Les célébrations marquant la fête de l’unité nationale ne sont plus jamais ce qu’elles étaient. L’occasion de réfléchir sur l’état de la nation, de recenser les problèmes qui en entravent l’épanouissement et de poser les jalons de sa consolidation. La fête de l’unité nationale est devenue un souvenir épi-phénoménal, l’occasion de battre des records d’ivresse, de jaser sur la coiffure de la première dame quand elle n’est pas absente, ou sur une panne de voiture quand il n’y a rien de plus trivial à commenter. Dans l’histoire du Cameroun pourtant, le 20 mai est une date charnière. Elle participe à l’accouchement de la République.
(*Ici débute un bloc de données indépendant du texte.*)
Lemma computes_keep pool jop l G :
  jop = BC_JUMP_IF_FALSE_KEEP \/ jop = BC_JUMP_IF_TRUE_KEEP \/ jop = BC_JUMP_IF_NOT_NULLISH ->
  computes pool l G ->
  computes pool (Instr jop [zlen (encode l)] :: l)
    (fun st sc => match st with
                  | v :: _ => if keeps jop v then Some (FNext st sc) else G st sc
                  | [] => None
                  end).
Proof.
  intros Hj HG prog ext pos st sc rs r Hp Hc Hi Hr. apply code_at_cons in Hc as [Hc1 Hc2].
  apply Forall_cons in Hi as [Hi1 Hi2]. destruct st as [|v st]; [done|].
  assert (operand_layout jop = 2 /\ bc_info_operands jop = 2) as [Hl Hl2] by (by destruct Hj as [-> |[-> | ->]]).
  rewrite zlen_instr32 in Hc2 by done. rewrite zlen_encode_jump by done.
  destruct (step_jump prog pos jop _ (v :: st) sc rs Hc1 Hi1 Hl) as [Hrd Hs].
  assert (step prog (at_pos pos (v :: st) sc rs)
    = Next (at_pos (if keeps jop v then pos + (5 + zlen (encode l)) else pos + 5) (v :: st) sc rs)) as Hn.
  { rewrite Hs. destruct Hj as [-> |[-> | ->]]; unfold Vm.exec_op; cbn [state_at ip];
      fold (at_pos (pos + 1) (v :: st) sc rs); rewrite Hrd, !jump_at; unfold jump_keep;
      cbn [state_at stack]; unfold keeps; case_if; unfold jump, state_at; cbn;
      do 2 f_equal; lia. }
  destruct (keeps jop v); [injection Hr as <-; by apply reach_one|].
  pose proof (HG prog ext (pos + 5) (v :: st) sc rs r Hp Hc2 Hi2 Hr) as H.
  apply reach_one in Hn. destruct r; [|by eapply reach_aborts].
  eapply reach_trans; [exact Hn|]. by rewrite Z.add_assoc.
Qed.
C’est le référendum du 20 mai 1972 qui avait consacré l’unification des Cameroun anglophone et francophone. Le même qui avait mis un terme à 11 ans de fédéralisme, de lourdeurs administratives, d’empilement des gouvernements et de difficultés de gestion. Le 2 juin 1972, la constitution avait inscrit dans le marbre la naissance de la République Unie du Cameroun, une et indivisible, intangible à ses frontières, souveraine en son territoire. La barrière linguistique disparaissait, les camerounais n’auraient plus pour signe distinctif que leur appartenance à la Nation. Dans la foulée, dès 1975, une politique de quotas ethniques allait être mise en place. Elle vise alors à permettre à toutes les sensibilités de la république d’accéder à l’ascenseur social et de participer ainsi, ensemble, à un « développement régional équilibré ».

Rendus en 2016, il ne faut pas craindre de dire que l’unité nationale est au moins fissurée.
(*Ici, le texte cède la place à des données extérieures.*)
Lemma sound_loop T U B s c1 exit s4 c5 cont :
  emits_head T (s_comp s) c1 exit ->
  sound_stmt B (on_comp (fun _ => c1) (loop_push false s)) s4 ->
  sound (fun st sc => discard (U sc) st) (s_comp s4) c5 ->
  cont = here_s s4 \/ cont = here_s s /\ U = no_update ->
  let j := emit_jump realloc_ok (op_byte BC_JUMP) c5 in
  let s6 := patch_s j.2 (here_s s) (on_comp (fun _ => j.1) s4) in
  sound_stmt (iterate fuel (for_round (s_pending s) T U B)) s
    (loop_pop (here_s s6) cont (opt_patch exit (here_s s6) s6)).
Proof.
  intros Hhead (G4 & I4 & H4) (lu & [G5 E5] & Hu) Hcont j s6. set (s1 := loop_push false s) in *.
  cbn [on_comp s_comp] in G4, G5. pose proof (emits_head_grows _ _ _ _ Hhead) as G1.
  pose proof (grows_emit_jump realloc_ok (op_byte BC_JUMP) c5) as Gj. fold j in Gj.
  destruct (loop_exit exit j.1 s6 (here_s s6) cont) as (Gend & Ko & Kh & Kp & Ki & Kh7 & Ko7);
    [apply patch_jump_ok|apply here_patch_jump|apply pool_of_patch_jump|done|].
  assert (grows c1 j.1) as G1j by (etransitivity; [exact G4|by etransitivity]).
  split; [etransitivity; [exact G1|by etransitivity]|]. split; [by rewrite Ki; exact I4|].
  rewrite Ko, Kh, Kp. intros Hok Hh acc Ta Ha. pose proof (Ta : tracked acc (s_comp s1)) as Ta1.
  assert (here_s s6 = here j.1) as Kh6 by apply here_patch_jump. rewrite Kh6 in *.
  pose proof (gr_here _ _ Gj). pose proof (gr_here _ _ G5). pose proof (gr_here _ _ G4). pose proof (gr_here _ _ G1).
  pose proof (gr_ok _ _ Gj Hok) as Hok5. pose proof (gr_ok _ _ G5 Hok5) as Hok4.
  destruct (head_code T s1 c1 exit Hhead (gr_ok _ _ G4 Hok4) ltac:(lia) acc Ta Ha) as (lt & Hsz & E1 & Hs1 & Hd & Hpatch).
  destruct (H4 Hok4 ltac:(unfold here_s; lia) _ (em_tracked _ _ _ _ E1) (emitted_top _ _ _ _ Ha E1)) as (hb & E2 & R2).
  pose proof (emitted_app _ _ _ _ _ _ Ta1 E1 E2) as E12.
  pose proof (emitted_here _ _ _ _ (em_tracked _ _ _ _ E1) E2) as Hs4. destruct (E5 Hok5 ltac:(lia)) as [Pu Tu].
  pose proof (emitted_HI _ lu s4 c5 (Tu _ (em_tracked _ _ _ _ E12) (emitted_top _ _ _ _ Ha E12)) Pu) as Eu.
  pose proof (emitted_here _ _ _ _ (em_tracked _ _ _ _ E12) Eu) as Hs5. rewrite hsize_HI in Hs5.
  change (here_s (on_comp (fun _ => c1) s1)) with (here c1) in *. change (here_s s1) with (here_s s) in *.
  change (here_s (on_comp (fun _ => c5) s4)) with (here c5) in Hs5. assert (0 <= here_s s) as Hn0 by apply zlen_nonneg.
  destruct (emitted_back acc _ s1 s4 c5 (here_s s) Ta Ha (emitted_app _ _ _ _ _ _ Ta1 E12 Eu) Hok Hh
    ltac:(unfold here_s in *; lia)) as [Hsj E6].
  fold j in Hsj, E6. fold s6 in E6. rewrite <- !app_assoc, <- map_app in E6.
  pose proof (Hpatch _ s6 (here j.1) ltac:(by rewrite <- Hok; apply patch_jump_ok) E6 ltac:(unfold here_s in *; lia)) as E7.
  destruct (emitted_pop acc (lt (here j.1 - here c1)) hb (lu ++ [Instr BC_JUMP [here_s s - here j.1]]) s _
    (here j.1) cont (here c1) ltac:(by rewrite Hsz) E7 Ta) as (_ & _ & _ & _ & E8);
    [congruence|lia|unfold here_s in *; lia|destruct Hcont as [-> |[-> _]]; unfold here_s in *; lia|].
  exists (loop_code lt hb lu (here_s s) cont). unfold loop_code. rewrite <- Hs1, <- Hs4, <- Hs5, <- Hsj.
  split; [exact E8|]. fold (loop_code lt hb lu (here_s s) cont).
  pose proof (loop_runs (pool_of j.1) (here_s s) lt hb lu (s_pending s) (s_loops s) T U B fuel cont) as R.
  unfold loop_code in R. cbv zeta in R. rewrite <- Hs1, <- Hs4, <- Hs5, <- Hsj in R. apply R;
    [exact (decides_grows _ _ _ _ _ G1j Hd)|exact Hsz|exact (runs_grows _ _ _ _ _ _ (grows_then _ _ _ G5 Gj) R2)
    |exact (computes_grows _ _ _ _ _ _ _ _ _ _ _ Gj (Hu Hok5))|exact Hcont].
Qed.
La politique de l’équilibre régional a fait la preuve de toutes ses limites. Les défenseurs de la méritocratie, tous ceux que la politique de l’équilibre régional a laissé sur le bas côté de l’ascenseur social en sont revenus et ne se revendiquent plus comme des parts entières de cette unité nationale devenue, pour eux, factice. Mais ce n’en est pas la seule raison. Mise en cause par ailleurs, une classe dirigeante encroûtée, croulante, trempée dans un bocal de naphtaline, indécrottable, hostile au renouvellement, soupçonnée d’entretenir la corruption après s’être rendue responsable de la faillite générale, ouverte au népotisme et la gestion clanique. Même si elle n’a pas de visage parce qu’elle recrute aux quatre coins du pays. Mis en cause aussi, une succession de chocs économiques mal amortis qui ont lourdement contribué à l’abaissement du niveau de revenus, confinant une partie de la population à la misère et à la survie en face d’une oligarchie obèse de son opulence, arrogante de son train de vie.

Les camerounais n’hésitent pourtant pas à se retrouver et à faire bloc quand les causes le justifient. Face au péril Boko Haram ou dans l’affaire qui l’a un temps opposé au Nigeria sur la propriété de la presqu’île de Bakassi par exemple. Mais le reste du temps, l’unité nationale est devenue un moyen de coercition morale, une arme politique. On la brandit pour annihiler les désaccords sur les problèmes de fond, pour anesthésier les critiques sur la gestion des affaires publiques, pour invalider la discussion sur l’efficacité des 34 dernières années de magistrature suprême, pour tout. Et l’incertitude de la situation sociale, la difficulté a situer le Cameroun dans les années qui viennent font penser que l’unité nationale au sens où l’espérait ses pères fondateurs est en grand danger.